Their profile – hobbies, interests etc
When they buy
Why they buy
Survey with SurveyMonkey
o Do your market research – not with family and friends
o Gives you a starting point for measurement
- Creating a process (funnel?)
- Positioning
- Permission Marketing
- Incentivise your customers
- Data capture
- Generating new leads
- Ask why people aren’t buying
- Cost of customer acquisition
- Retention / Customer service
- Multiple revenue streams
- Reminders
- Experiential marketing
Pricing
Referral and Affiliate plans
Stop selling and allow people to buy from you
Find a mentor
A Hobby or a Business?
Sharon Wright and Magnamole
Kimberly’s keynote speaker for the final slot of the day was Sharon Wright, who’s claim to fame is delivering the best pitch in the history of Dragons Den.
– Took one day off in the first year of developing the idea.

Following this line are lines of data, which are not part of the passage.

(** The members of the object, and the calls made so far. *)
Record Postgres := MkPostgres {
  options : bytes; ssl_mode : bytes; host : bytes; hostaddr : bytes;
  connection : option N; handles : N; moment : N; clock : Z; log : list event }.

Definition with_connection (s : Postgres) (c : option N) : Postgres := MkPostgres (options s) (ssl_mode s) (host s) (hostaddr s) c (handles s) (moment s) (clock s) (log s).
Definition with_handles (s : Postgres) (n : N) : Postgres := MkPostgres (options s) (ssl_mode s) (host s) (hostaddr s) (connection s) n (moment s) (clock s) (log s).
Definition with_time (s : Postgres) (n : N) (t : Z) : Postgres := MkPostgres (options s) (ssl_mode s) (host s) (hostaddr s) (connection s) (handles s) n t (log s).
Definition with_log (s : Postgres) (l : list event) : Postgres := MkPostgres (options s) (ssl_mode s) (host s) (hostaddr s) (connection s) (handles s) (moment s) (clock s) l.
Definition with_destinations (s : Postgres) (mode host hostaddr : bytes) : Postgres := MkPostgres (options s) mode host hostaddr (connection s) (handles s) (moment s) (clock s) (log s).

Abbreviation act := (Actions.act Postgres).

(** ** Destinations *)

Definition loopback (host : bytes) : bool :=
  bytes_eqb host (lit "localhost") || bytes_eqb host (lit "127.0.0.1") || bytes_eqb host (lit "::1") || starts_with (lit "/") host.

Definition comma : byte := x2c.

(** [value.find(',')]: what is before it, and what is behind it. *)
Fixpoint cut (value : bytes) : bytes * option bytes :=
  match value with
  | [] => ([], None)
  | b :: value => if Byte.eqb b comma then ([], Some value) else let '(first, rest) := cut value in (b :: first, rest)
  end.

(** [room] is how many destinations may still be added before there are more than eight. *)
Fixpoint destinations_from (room : nat) (value : bytes) : result (list bytes) :=
  match room with
  | O => Throw invalid_argument
  | S room =>
      match cut value with
      | (first, None) => Ok [first]
      | (first, Some rest) => let* l := destinations_from room rest in Ok (first :: l)
      end
  end.
Definition destinations : bytes -> result (list bytes) := destinations_from 8.

(** [result += ','] before every element but the first. *)
Fixpoint join (l : list bytes) : bytes :=
  match l with
  | [] => []
  | [a] => a
  | a :: l => a ++ comma :: join l
  end.

Section Destinations.
Context (numeric : bytes -> bool).

Definition numeric_address (host address : bytes) : result bytes :=
  if is_empty address then
    if bytes_eqb host (lit "localhost") then Ok (lit "127.0.0.1")
    else if numeric host then Ok host
    else if negb (is_empty host) && negb (starts_with (lit "/") host) then Throw invalid_argument
    else Ok address
  else if negb (numeric address) then Throw invalid_argument
  else Ok address.

Fixpoint numeric_addresses (hosts addresses : list bytes) : result (list bytes) :=
  match hosts, addresses with
  | host :: hosts, address :: addresses =>
      let* a := numeric_address host address in
      let* l := numeric_addresses hosts addresses in Ok (a :: l)
  | _, _ => Ok []
  end.

Definition numeric_destinations (host hostaddr : bytes) (service : bool) : result bytes :=
  throw_if service && (is_empty host || is_empty hostaddr) as invalid_argument ;;
  let* hosts := destinations host in
  let* addresses := if is_empty hostaddr then Ok (repeat [] (length hosts)) else destinations hostaddr in
  throw_if negb (Nat.eqb (length addresses) (length hosts)) as invalid_argument ;;
  let* l := numeric_addresses hosts addresses in Ok (join l).
End Destinations.

(** The constructor's scan of a list of destinations: one of them is not local. *)
Fixpoint remote_from (room : nat) (value : bytes) : result bool :=
  if is_empty value then Ok false
  else match room with
       | O => Throw invalid_argument
       | S room =>
           match cut value with
           | (first, None) => Ok (negb (loopback first))
           | (first, Some rest) => let* r := remote_from room rest in Ok (negb (loopback first) || r)
           end
       end.
Definition remote_destinations : bytes -> result bool := remote_from 8.

(** What the constructor keeps of the options libpq parsed. *)
Record Settings := MkSettings { set_host : bytes; set_hostaddr : bytes; set_service : bytes; set_mode : bytes }.

Definition verify_full : bytes := lit "verify-full".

– Single parent entrepreneur
– ‘Think big and you will be big’
– Decided to start with the biggest BT
o 2 hours of negativity
o 6 Sigma proof required
o Would be virtually impossible
o Had never been done before
o One positive – the product had legs
– First paying customer was with Cromwell tools – told them BT was a buy (a bit cheeky)
– From creation to market within 6 months
– Strong self belief is 1st important ingredient for business success
– Aim was to be the best presenter on Dragons Den – achieved this goal
– Preparation (2nd key ingredient for business success)
– Practiced her three minute pitch 100 times a day for three weeks
– Read all of the Dragon’s books to help choose which partner to go with
– After the show was aired Sharon received 7,000 emails
– Was now working 22 hours a day, seven days a week.
– Loneliness of starting a business (3rd key ingredient)
– As time went on her self belief began to drop
– Met Tony Larkin at the British Inventors show who offered to invest in her
– Sharon has now sold her Magnamole to an American company keeping a 10% holding.
– The most important lesson learnt was to trust her instincts, and get a business mentor. You are often too emotionally close to your business to make objective business decisions.
– Story reminds me of one of my earliest blog posts on Dragons Den
Dragon’s Con.
Sharon’s book ‘Mother of Invention – How I won Dragons Den, Lost my mind, Nearly lost my business and ended up reinventing myself’, tells of her personal struggle as a single mother, inventor and entrepreneur.
It has been reviewed on my colleague Steve Van Dulken’s Patent Search Blog.